## Work required
Filter this material down to the lines that hold "Unmodelled", copying each one.

## Dataset records

(** * ChatGateway (src/src/gateways/chat.gateway.ts): a shallow embedding

    The gateway keeps three JS maps:
    - [userSessions : Map<string, Set<string>>] (userId -> socket ids),
    - [socketToUser : Map<string, string>] (socket id -> userId),
    - [typingUsers : Map<string, Set<string>>] (roomId -> typing userIds).
    The first two are modelled as stdpp [gmap]s. [typingUsers] is walked
    with [forEach] in [handleDisconnect], whose order fixes the order of the
    emitted [userStoppedTyping] events, so it is modelled as an association
    list in JS insertion order. A JS [Set] is a [gset].

    The socket.io side (socket v4 semantics): every socket has an id and a
    set of rooms; on connect it is in the room named by its own id.
    [server.emit] reaches every connected socket, [server.to(r).emit] every
    socket in room [r], [client.to(r).emit] every socket in room [r] that is
    not in the room named by the sender's id, [client.emit] the sender. *)

From stdpp Require Import base gmap strings list.

(** ** Payloads and events *)

Record Message := mkMessage {
  msg_id : string;
  msg_content : string;
  msg_authorId : string;
  msg_parentMessageId : option string
}.

(** [CreateMessageDto] (src/src/dto/create-message.dto.ts). *)
Record CreateMessageDto := mkCreateMessageDto {
  dto_content : string;
  dto_authorId : option string;
  dto_parentMessageId : option string;
  dto_attachmentUrl : option string;
  dto_attachmentName : option string;
  dto_attachmentType : option string;
  dto_attachmentSize : option Z
}.

(** The events emitted by the gateway, with their payload fields
    (timestamps, [createdAt] and the [author] relation are not modelled). *)
Inductive Event :=
| UserOnline (userId : string)
| UserOffline (userId : string)
| UserJoinedRoom (userId roomId : string)
| UserLeftRoom (userId roomId : string)
| NewMessage (id content authorId : string) (parentMessageId : option string)
| MessageReply (messageId content authorId : string) (parentMessageId : option string)
| UserTyping (userId : string)
| UserStoppedTyping (userId : string)
| OnlineUsers (users : list string)
| ErrorEvent (message : string).

(** Who an emit call addresses. *)
Inductive Target :=
| ServerAll                          (* this.server.emit *)
| ServerTo (room : string)           (* this.server.to(room).emit *)
| ClientTo (sender room : string)    (* client.to(room).emit *)
| ClientSelf (sender : string).      (* client.emit *)

Record Emission := emit { target : Target; event : Event }.

(** ** JS helpers *)

(** Truthiness of an optional string: [undefined] and [""] are falsy. *)
Definition if_truthy (o : option string) : option string :=
  match o with
  | Some EmptyString => None
  | _ => o
  end.

Definition truthy (o : option string) : bool :=
  match if_truthy o with Some _ => true | None => false end.

(** [a || b] on optional strings. *)
Definition js_or (a b : option string) : option string :=
  if truthy a then a else b.

(** A JS [Map] kept in insertion order: [get], [has] and [set]
    ([set] of a present key replaces its value in place, of a new key
    appends it at the end). *)
Fixpoint map_get {V} (k : string) (l : list (string * V)) : option V :=
  match l with
  | [] => None
  | (k', v) :: rest => if String.eqb k k' then Some v else map_get k rest
  end.

Definition map_has {V} (k : string) (l : list (string * V)) : bool :=
  match map_get k l with Some _ => true | None => false end.

Fixpoint map_set {V} (k : string) (v : V) (l : list (string * V)) : list (string * V) :=
  match l with
  | [] => [(k, v)]
  | (k', v') :: rest =>
      if String.eqb k k' then (k', v) :: rest else (k', v') :: map_set k v rest
  end.

(** ** Gateway state and sockets *)

Record Gateway := mkGateway {
  userSessions : gmap string (gset string);
  socketToUser : gmap string string;
  typingUsers : list (string * gset string)
}.

(** An [AuthenticatedSocket]: its id, the [userId] the gateway stored on
    it, and its socket.io rooms. *)
Record Socket := mkSocket {
  sock_id : string;
  sock_userId : option string;
  sock_rooms : gset string
}.

(** [client.handshake]: [auth.token], [auth.userId], [headers.authorization]. *)
Record Handshake := mkHandshake {
  auth_token : option string;
  auth_userId : option string;
  headers_authorization : option string
}.

Definition set_userId (u : option string) (s : Socket) : Socket :=
  mkSocket (sock_id s) u (sock_rooms s).

(** [client.join(room)] and [client.leave(room)]. *)
Definition join (room : string) (s : Socket) : Socket :=
  mkSocket (sock_id s) (sock_userId s) ({[room]} ∪ sock_rooms s).

Definition leave (room : string) (s : Socket) : Socket :=
  mkSocket (sock_id s) (sock_userId s) (sock_rooms s ∖ {[room]}).

(** ** Helper methods *)

(** [associateUserWithSocket(userId, socketId)] *)
Definition associateUserWithSocket (userId socketId : string) (g : Gateway) : Gateway :=
  let us := match userSessions g !! userId with
            | None => <[userId := ∅]> (userSessions g)
            | Some _ => userSessions g
            end in
  let sockets := default ∅ (us !! userId) in
  mkGateway (<[userId := {[socketId]} ∪ sockets]> us)
            (<[socketId := userId]> (socketToUser g))
            (typingUsers g).

(** [removeUserSocket(userId, socketId)] *)
Definition removeUserSocket (userId socketId : string) (g : Gateway) : Gateway :=
  match userSessions g !! userId with
  | Some userSockets =>
      let userSockets' := userSockets ∖ {[socketId]} in
      if Nat.eqb (size userSockets') 0
      then mkGateway (delete userId (userSessions g)) (socketToUser g) (typingUsers g)
      else mkGateway (<[userId := userSockets']> (userSessions g)) (socketToUser g) (typingUsers g)
  | None => g
  end.

(** [notifyUser(userId, event, data)]: one [server.to(socketId).emit] per
    socket id of the user. *)
Definition notifyUser (userId : string) (ev : Event) (g : Gateway) : list Emission :=
  match userSessions g !! userId with
  | Some userSockets => map (fun socketId => emit (ServerTo socketId) ev) (elements userSockets)
  | None => []
  end.

(** ** Handlers

    Each handler takes the gateway state and the client socket and returns
    the new gateway state, the (possibly updated) client socket and the
    emit calls it performed, in order. *)

Definition Out := (Gateway * Socket * list Emission)%type.

(** [handleConnection(client)] *)
Definition handleConnection (hs : Handshake) (client : Socket) (g : Gateway) : Out :=
  let token := js_or (auth_token hs) (headers_authorization hs) in
  if truthy token then
    match if_truthy (auth_userId hs) with
    | Some userId =>
        let g' := associateUserWithSocket userId (sock_id client) g in
        let client' := join ("user:" ++ userId) (set_userId (Some userId) client) in
        (g', client', [emit ServerAll (UserOnline userId)])
    | None => (g, client, [])
    end
  else (g, client, []).
(** Saving "[1, 2]" over "[1]": the complete text in the end, the
    empty file on the way. *)
Lemma save_json_overwrites_in_place_witness :
  final_fs (save_json (H:=text_json) "jobs.json" "[1, 2]"
              {["jobs.json" := "[1]"]}) !! "jobs.json" = Some "[1, 2]"
  /\ nth_error (fs_trace {["jobs.json" := "[1]"]}
                  (save_json_ops (H:=text_json) "jobs.json" "[1, 2]")) 1
     = Some (<["jobs.json" := ""]> {["jobs.json" := "[1]"]}).
Proof.
  pose proof (save_json_overwrites_in_place (H:=text_json) "jobs.json"
                "[1, 2]" {["jobs.json" := "[1]"]}) as [Hfinal [_ [Hstart _]]].
  split; [exact Hfinal|exact Hstart].
Defined.

(** C10: for every job list, scores missing or outside 0..100
    included, the histogram loop ends without a [KeyError] and leaves
    the five buckets; each job is counted under the one label its score
    selects (90 and above, 70..89, 50..69, 30..49, 29 and below), and
    the five counts add up to the number of jobs. *)
Theorem score_buckets_partition (jobs : list Job) :
  let histogram :=
    [("90-100", count_label "90-100" jobs);
     ("70-89", count_label "70-89" jobs);
     ("50-69", count_label "50-69" jobs);
     ("30-49", count_label "30-49" jobs);
     ("0-29", count_label "0-29" jobs)] in
  score_distribution jobs = Some histogram
  /\ dict_total histogram = Z.of_nat (List.length jobs)
  /\ forall s : Z,
       In (bucket_label s) (dict_keys score_buckets_init)
       /\ (bucket_label s = "90-100" <-> 90 <= s)
       /\ (bucket_label s = "70-89" <-> 70 <= s <= 89)
       /\ (bucket_label s = "50-69" <-> 50 <= s <= 69)
       /\ (bucket_label s = "30-49" <-> 30 <= s <= 49)
       /\ (bucket_label s = "0-29" <-> s <= 29).
Proof.
  intros histogram. split; [|split].
  - unfold score_distribution, score_buckets_init.
    rewrite score_loop_counts. rewrite !Z.add_0_l. reflexivity.
  - unfold histogram, dict_total, dict_values. cbn [map snd fold_right].
    pose proof (count_label_sum jobs). lia.
  - intros s.
    destruct (bucket_label_cases s)
      as [[Hs Hl]|[[Hs Hl]|[[Hs Hl]|[[Hs Hl]|[Hs Hl]]]]]; rewrite Hl;
      (split; [simpl; tauto|]);
      repeat split; intros; try lia; try discriminate; try reflexivity.
Qed.

(** ** Effects: what a run does to jobs.json *)

Lemma bind_Returned {A B : Type} (m : IO A) (k : A -> IO B) fs b fs' :
  bind m k fs = Returned b fs' ->
  exists a fs1, m fs = Returned a fs1 /\ k a fs1 = Returned b fs'.
Proof.
  unfold bind. destruct (m fs) as [a fs1|e fs1]; [|discriminate].
  intros Hk. exists a, fs1. split; [reflexivity|exact Hk].
Qed.

Lemma keeps_ret (f : string) {A : Type} (a : A) : keeps f (ret a).
Proof. intros fs. reflexivity. Qed.

Lemma keeps_bind (f : string) {A B : Type} (m : IO A) (k : A -> IO B) :
  keeps f m -> (forall a, keeps f (k a)) -> keeps f (bind m k).
Proof.
  intros Hm Hk fs. unfold bind. specialize (Hm fs).
  destruct (m fs) as [a fs1|e fs1]; simpl in *.
  - rewrite Hk. exact Hm.
  - exact Hm.
Qed.

Lemma keeps_load_json (f g : string) {D : Type} `{Json D} :
  keeps f (load_json (D:=D) g).
Proof.
  intros fs. unfold load_json. destruct (fs !! g) as [text|]; [|reflexivity].
  destruct (json_load text); reflexivity.
Qed.

Lemma keeps_save_json (f g : string) {D : Type} `{Json D} (data : D) :
  f <> g -> keeps f (save_json g data).
Proof.
  intros Hne fs.
  destruct (save_json_result g data fs) as [fs' [Hrun [_ Hother]]].
  rewrite Hrun. simpl. apply Hother. exact Hne.
Qed.
(** * Todo applications: a shallow embedding and its verified properties

    Three programs of the repository are embedded here:
    - [JsonCli]: the JSON-file todo manager of [todo-app-phase-1/src/main.py]
      ([TodoItem], [TodoManager]);
    - [MemoryCli]: the in-memory manager of [todo-app-phase-1/main.py]
      ([Task], [TodoCore]);
    - [Web]: the task routes and services of the FastAPI backend
      ([backend/src/api/routes/tasks.py], [backend/src/services.py]).

    Conventions.  A Python [str] is a [string] whose characters are code
    points below 256.  A Python [int] is a [Z].  Mutable objects held in a
    list are updated at their index, which is what mutation through a
    shared reference amounts to for a list that holds each object once.
    [datetime.now()] reads a clock given as a function of the number of
    earlier readings. *)

From Stdlib Require Import ZArith Lia String Ascii Permutation Sorted.
From stdpp Require Import base decidable option numbers list strings.

Local Open Scope string_scope.
Local Open Scope Z_scope.

(** ** The datetime library, as far as the programs use it *)

Module Calendar.

Record datetime := mk_datetime {
  year : Z; month : Z; day : Z;
  hour : Z; minute : Z; second : Z; microsecond : Z
}.

Definition midnight (y m d : Z) : datetime := mk_datetime y m d 0 0 0 0.

Definition is_leap (y : Z) : bool :=
  (y mod 4 =? 0) && (negb (y mod 100 =? 0) || (y mod 400 =? 0)).

Definition days_in_month (y m : Z) : Z :=
  if m =? 2 then (if is_leap y then 29 else 28)
  else if (m =? 4) || (m =? 6) || (m =? 9) || (m =? 11) then 30
  else 31.

Definition MINYEAR : Z := 1.
Definition MAXYEAR : Z := 9999.

Definition valid_date (y m d : Z) : bool :=
  (MINYEAR <=? y) && (y <=? MAXYEAR) && (1 <=? m) && (m <=? 12)
  && (1 <=? d) && (d <=? days_in_month y m).

Definition valid_time (h mi s us : Z) : bool :=
  (0 <=? h) && (h <? 24) && (0 <=? mi) && (mi <? 60)
  && (0 <=? s) && (s <? 60) && (0 <=? us) && (us <? 1000000).

Definition valid_datetime (dt : datetime) : bool :=
  valid_date (year dt) (month dt) (day dt)
  && valid_time (hour dt) (minute dt) (second dt) (microsecond dt).

(** Proleptic Gregorian ordinal, 0001-01-01 being day 1
    ([date.toordinal]). *)
Definition days_before_year (y : Z) : Z :=
  let p := y - 1 in p * 365 + p / 4 - p / 100 + p / 400.

Fixpoint days_before_month_aux (y : Z) (n : nat) : Z :=
  match n with
  | O => 0
  | S k => days_before_month_aux y k + days_in_month y (Z.of_nat n)
  end.

Definition days_before_month (y m : Z) : Z :=
  days_before_month_aux y (Z.to_nat (m - 1)).

Definition toordinal (dt : datetime) : Z :=
  days_before_year (year dt) + days_before_month (year dt) (month dt) + day dt.

(** The day after; [None] past 9999-12-31, where the library raises
    [OverflowError].  The time of day is kept. *)
Definition next_day (dt : datetime) : option datetime :=
  let (y, m, d, h, mi, s, us) := dt in
  if d <? days_in_month y m then Some (mk_datetime y m (d + 1) h mi s us)
  else if m <? 12 then Some (mk_datetime y (m + 1) 1 h mi s us)
  else if y <? MAXYEAR then Some (mk_datetime (y + 1) 1 1 h mi s us)
  else None.

(** [dt + timedelta(days=k)] for a whole, non-negative number of days. *)
Fixpoint add_days (k : nat) (dt : datetime) : option datetime :=
  match k with
  | O => Some dt
  | S k' => match next_day dt with
            | Some dt' => add_days k' dt'
            | None => None
            end
  end.

(** Decimal digits. *)
Definition digit_char (n : Z) : ascii :=
  ascii_of_nat (48 + Z.to_nat (n mod 10)).

Definition digit_val (c : ascii) : option Z :=
  let n := Z.of_nat (nat_of_ascii c) in
  if (48 <=? n) && (n <=? 57) then Some (n - 48) else None.

(** The [width] low-order decimal digits of [n], zero padded. *)
Fixpoint pad_digits (width : nat) (n : Z) : string :=
  match width with
  | O => EmptyString
  | S w => pad_digits w (n / 10) +:+ String (digit_char n) EmptyString
  end.

(** [strftime('%Y-%m-%d')]; the year is printed with four digits, as
    every platform does from year 1000 on. *)
Definition strftime_Ymd (dt : datetime) : string :=
  pad_digits 4 (year dt) +:+ "-" +:+ pad_digits 2 (month dt)
    +:+ "-" +:+ pad_digits 2 (day dt).

(** [datetime.isoformat()] of a naive datetime. *)
Definition isoformat (dt : datetime) : string :=
  strftime_Ymd dt +:+ "T" +:+ pad_digits 2 (hour dt) +:+ ":"
    +:+ pad_digits 2 (minute dt) +:+ ":" +:+ pad_digits 2 (second dt)
    +:+ (if microsecond dt =? 0 then EmptyString
         else "." +:+ pad_digits 6 (microsecond dt)).

(** Reading [n] digits, then the rest. *)
Fixpoint read_digits (n : nat) (acc : Z) (s : string) : option (Z * string) :=
  match n with
  | O => Some (acc, s)
  | S k => match s with
           | String c rest =>
               match digit_val c with
               | Some v => read_digits k (acc * 10 + v) rest
               | None => None
               end
           | EmptyString => None
           end
  end.

Definition expect (c : ascii) (s : string) : option string :=
  match s with
  | String c' rest => if Ascii.eqb c c' then Some rest else None
  | EmptyString => None
  end.

(** The shape [dddd-dd-dd], with what follows it. *)
Definition read_date_shape (s : string) : option (Z * Z * Z * string) :=
  '(y, s1) ← read_digits 4 0 s;
  s2 ← expect "-" s1;
  '(m, s3) ← read_digits 2 0 s2;
  s4 ← expect "-" s3;
  '(d, s5) ← read_digits 2 0 s4;
  Some (y, m, d, s5).

(** The shape [dd:dd:dd] or [dd:dd:dd.dddddd], up to the end. *)
Definition read_time_shape (s : string) : option (Z * Z * Z * Z) :=
  '(h, s1) ← read_digits 2 0 s;
  s2 ← expect ":" s1;
  '(mi, s3) ← read_digits 2 0 s2;
  s4 ← expect ":" s3;
  '(sec, s5) ← read_digits 2 0 s4;
  match s5 with
  | EmptyString => Some (h, mi, sec, 0)
  | _ => s6 ← expect "." s5;
         '(us, s7) ← read_digits 6 0 s6;
         match s7 with EmptyString => Some (h, mi, sec, us) | _ => None end
  end.

(** [datetime.fromisoformat].  Three forms are modelled: [YYYY-MM-DD],
    [YYYY-MM-DDTHH:MM:SS] and [YYYY-MM-DDTHH:MM:SS.ffffff]; a string of
    one of these forms is parsed when its fields are in range and is a
    [ValueError] otherwise.  What the library does with any other string
    depends on its version and is left open ([Unmodelled]). *)
Inductive parsed := Parsed (dt : datetime) | Invalid | Unmodelled.

Definition fromisoformat (s : string) : parsed :=
  match read_date_shape s with
  | Some (y, m, d, EmptyString) =>
      if valid_date y m d then Parsed (midnight y m d) else Invalid
  | Some (y, m, d, String "T" rest) =>
      match read_time_shape rest with
      | Some (h, mi, sec, us) =>
          if valid_date y m d && valid_time h mi sec us
          then Parsed (mk_datetime y m d h mi sec us) else Invalid
      | None => Unmodelled
      end
  | _ => Unmodelled
  end.

(** Comparison of naive datetimes: field by field, most significant
    first. *)
Definition fields (dt : datetime) : list Z :=
  [year dt; month dt; day dt; hour dt; minute dt; second dt; microsecond dt].

End Calendar.

Import Calendar.

(** ** Python built-ins used by the programs *)

Module Py.

(** [bool(s)] for a string. *)
Definition truthy (s : string) : bool := negb (String.eqb s "").

(** [s in [..]] for a list of strings. *)
Definition str_in (s : string) (l : list string) : bool :=
  bool_decide (s ∈ l).

(** [str.isspace] on one character: the code points below 256 that
    [str.strip()] removes. *)
Definition is_space (c : ascii) : bool :=
  let n := Z.of_nat (nat_of_ascii c) in
  ((9 <=? n) && (n <=? 13)) || ((28 <=? n) && (n <=? 32))
  || (n =? 133) || (n =? 160).

Fixpoint lstrip (s : string) : string :=
  match s with
  | String c rest => if is_space c then lstrip rest else s
  | EmptyString => EmptyString
  end.

Fixpoint rstrip (s : string) : string :=
  match s with
  | String c rest =>
      match rstrip rest with
      | EmptyString => if is_space c then EmptyString else String c EmptyString
      | r => String c r
      end
  | EmptyString => EmptyString
  end.

Definition strip (s : string) : string := rstrip (lstrip s).

(** [$] of a regular expression: the end of the string, or the last
    position before a final newline. *)
Definition at_dollar (s : string) : bool :=
  match s with
  | EmptyString => true
  | String c EmptyString => Ascii.eqb c "010"
  | _ => false
  end.

(** [re.match(r'^\d{4}-\d{2}-\d{2}$', s)]. *)
Definition match_date_re (s : string) : bool :=
  match read_date_shape s with
  | Some (_, _, _, rest) => at_dollar rest
  | None => false
  end.

(** Lexicographic order on tuples of integers. *)
Fixpoint lex_ltb (a b : list Z) : bool :=
  match a, b with
  | [], [] => false
  | [], _ :: _ => true
  | _ :: _, [] => false
  | x :: a', y :: b' => (x <? y) || ((x =? y) && lex_ltb a' b')
  end.

(** [list.sort(key=.., reverse=True)] on a list already paired with its
    keys: the stable sort into non-increasing order of the keys, elements
    of equal key keeping their relative order. *)
Section Sort.
Context {A : Type}.

Fixpoint insert_reverse (x : list Z * A) (l : list (list Z * A))
  : list (list Z * A) :=
  match l with
  | [] => [x]
  | y :: l' =>
      if lex_ltb (fst x) (fst y) then y :: insert_reverse x l'
      else x :: l
  end.

Definition sort_reverse (l : list (list Z * A)) : list (list Z * A) :=
  foldr insert_reverse [] l.

(** [x] may come before [y] in non-increasing order. *)
Definition not_below (x y : list Z * A) : Prop :=
  lex_ltb (fst x) (fst y) = false.
End Sort.

End Py.

Import Py.

(** ** JSON documents and files

    [json.load] and [json.dump] are the library's; a file is kept up to
    what [json.load] makes of it: either a text the parser rejects
    ([JSONDecodeError]) or the document it parses to.  Numbers are
    integers. *)

Module Json.

#[local] Set Warnings "-register-all".

Inductive json :=
| JNull
| JBool (b : bool)
| JInt (n : Z)
| JStr (s : string)
| JList (l : list json)
| JDict (kvs : list (string * json)).

Inductive file_contents :=
| Unparseable
| Document (j : json).

(** [d.get(k)]: the value of the first binding of [k]. *)
Fixpoint dict_get (k : string) (kvs : list (string * json)) : option json :=
  match kvs with
  | [] => None
  | (k', v) :: rest => if String.eqb k k' then Some v else dict_get k rest
  end.

Definition as_int (j : json) : option Z :=
  match j with JInt n => Some n | _ => None end.
Definition as_str (j : json) : option string :=
  match j with JStr s => Some s | _ => None end.
Definition as_bool (j : json) : option bool :=
  match j with JBool b => Some b | _ => None end.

## Result of this exercise
    depends on its version and is left open ([Unmodelled]). *)
Inductive parsed := Parsed (dt : datetime) | Invalid | Unmodelled.
      | None => Unmodelled
  | _ => Unmodelled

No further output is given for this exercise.